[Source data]

• • • • • • •

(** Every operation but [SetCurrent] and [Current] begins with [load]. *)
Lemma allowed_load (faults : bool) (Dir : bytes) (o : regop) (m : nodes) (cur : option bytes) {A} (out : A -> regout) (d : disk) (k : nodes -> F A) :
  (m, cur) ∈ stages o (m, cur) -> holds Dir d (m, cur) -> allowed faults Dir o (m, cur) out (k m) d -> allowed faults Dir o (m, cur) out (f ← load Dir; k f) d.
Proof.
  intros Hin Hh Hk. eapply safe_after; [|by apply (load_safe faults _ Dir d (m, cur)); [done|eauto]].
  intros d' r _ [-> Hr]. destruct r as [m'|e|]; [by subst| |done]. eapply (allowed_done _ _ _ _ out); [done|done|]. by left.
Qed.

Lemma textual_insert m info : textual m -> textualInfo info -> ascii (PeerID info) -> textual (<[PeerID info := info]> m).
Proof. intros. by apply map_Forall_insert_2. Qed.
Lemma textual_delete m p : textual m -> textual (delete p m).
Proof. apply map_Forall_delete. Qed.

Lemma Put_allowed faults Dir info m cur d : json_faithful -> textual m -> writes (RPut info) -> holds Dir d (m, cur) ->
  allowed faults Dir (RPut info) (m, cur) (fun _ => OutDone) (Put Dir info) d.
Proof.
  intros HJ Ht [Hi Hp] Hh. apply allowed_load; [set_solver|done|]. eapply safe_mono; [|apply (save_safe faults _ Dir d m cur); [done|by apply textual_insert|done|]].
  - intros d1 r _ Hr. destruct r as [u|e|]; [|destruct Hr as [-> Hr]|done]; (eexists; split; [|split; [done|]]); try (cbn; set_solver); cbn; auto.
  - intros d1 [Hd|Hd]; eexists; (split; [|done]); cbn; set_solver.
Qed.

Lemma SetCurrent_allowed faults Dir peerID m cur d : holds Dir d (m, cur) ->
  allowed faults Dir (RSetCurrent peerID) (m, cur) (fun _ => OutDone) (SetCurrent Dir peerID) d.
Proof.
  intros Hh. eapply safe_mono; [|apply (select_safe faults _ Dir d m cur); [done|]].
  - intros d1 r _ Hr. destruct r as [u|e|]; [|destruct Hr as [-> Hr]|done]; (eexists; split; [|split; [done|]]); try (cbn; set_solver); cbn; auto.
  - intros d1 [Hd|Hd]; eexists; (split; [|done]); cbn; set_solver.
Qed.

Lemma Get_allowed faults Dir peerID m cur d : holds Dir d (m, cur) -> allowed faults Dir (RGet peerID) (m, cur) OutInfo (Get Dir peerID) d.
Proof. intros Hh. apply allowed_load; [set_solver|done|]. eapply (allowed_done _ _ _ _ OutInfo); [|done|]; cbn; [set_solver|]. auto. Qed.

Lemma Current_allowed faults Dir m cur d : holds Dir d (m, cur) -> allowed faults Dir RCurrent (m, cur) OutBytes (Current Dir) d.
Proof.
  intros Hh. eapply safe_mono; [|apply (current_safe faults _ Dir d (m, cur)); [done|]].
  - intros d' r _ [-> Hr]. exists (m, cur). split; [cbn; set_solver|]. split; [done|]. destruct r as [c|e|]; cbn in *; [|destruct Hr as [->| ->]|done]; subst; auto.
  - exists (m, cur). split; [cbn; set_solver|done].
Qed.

• • • • • • •

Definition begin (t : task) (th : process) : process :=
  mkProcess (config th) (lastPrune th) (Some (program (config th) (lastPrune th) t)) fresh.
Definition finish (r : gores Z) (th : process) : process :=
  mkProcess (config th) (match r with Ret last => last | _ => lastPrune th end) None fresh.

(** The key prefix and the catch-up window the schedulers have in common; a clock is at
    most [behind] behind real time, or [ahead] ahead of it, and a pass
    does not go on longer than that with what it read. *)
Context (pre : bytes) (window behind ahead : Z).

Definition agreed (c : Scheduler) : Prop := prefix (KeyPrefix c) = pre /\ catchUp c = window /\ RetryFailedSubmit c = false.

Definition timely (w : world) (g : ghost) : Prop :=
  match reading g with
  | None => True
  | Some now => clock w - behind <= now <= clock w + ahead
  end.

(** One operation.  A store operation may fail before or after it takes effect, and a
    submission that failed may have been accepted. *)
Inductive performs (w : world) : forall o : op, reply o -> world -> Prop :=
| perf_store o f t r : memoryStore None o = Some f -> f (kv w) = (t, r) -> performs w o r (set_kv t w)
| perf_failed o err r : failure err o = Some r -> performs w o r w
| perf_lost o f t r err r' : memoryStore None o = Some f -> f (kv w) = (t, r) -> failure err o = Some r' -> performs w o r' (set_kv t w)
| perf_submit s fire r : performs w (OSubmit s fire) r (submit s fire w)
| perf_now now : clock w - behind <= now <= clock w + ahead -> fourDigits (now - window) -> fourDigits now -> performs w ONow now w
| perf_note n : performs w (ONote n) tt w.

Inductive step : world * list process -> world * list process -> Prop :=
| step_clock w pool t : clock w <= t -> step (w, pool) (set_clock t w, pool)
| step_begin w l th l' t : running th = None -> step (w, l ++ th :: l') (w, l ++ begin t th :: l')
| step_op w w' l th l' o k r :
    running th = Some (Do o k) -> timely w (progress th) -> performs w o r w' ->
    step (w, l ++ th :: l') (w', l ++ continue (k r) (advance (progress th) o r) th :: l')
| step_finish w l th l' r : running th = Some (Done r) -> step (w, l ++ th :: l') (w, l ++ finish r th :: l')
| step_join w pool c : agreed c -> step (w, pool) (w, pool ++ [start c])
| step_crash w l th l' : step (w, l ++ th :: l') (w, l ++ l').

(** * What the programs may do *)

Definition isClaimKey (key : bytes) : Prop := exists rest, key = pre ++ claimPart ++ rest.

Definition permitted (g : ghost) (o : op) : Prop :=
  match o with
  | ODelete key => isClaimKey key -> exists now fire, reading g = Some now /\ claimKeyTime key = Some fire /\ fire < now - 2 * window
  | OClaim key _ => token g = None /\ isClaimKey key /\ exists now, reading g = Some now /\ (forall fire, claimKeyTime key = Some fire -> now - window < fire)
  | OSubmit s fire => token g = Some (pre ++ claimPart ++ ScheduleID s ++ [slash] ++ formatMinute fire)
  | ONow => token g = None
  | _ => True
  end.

• • • • • • •

** WORK ITEM **
Reproduce verbatim the lines above, from the line with "mkProcess (config th) (lastPrune" through the line with "(** The key".

** ANSWER SECTION **
  mkProcess (config th) (lastPrune th) (Some (program (config th) (lastPrune th) t)) fresh.
Definition finish (r : gores Z) (th : process) : process :=
  mkProcess (config th) (match r with Ret last => last | _ => lastPrune th end) None fresh.

(** The key prefix and the catch-up window the schedulers have in common; a clock is at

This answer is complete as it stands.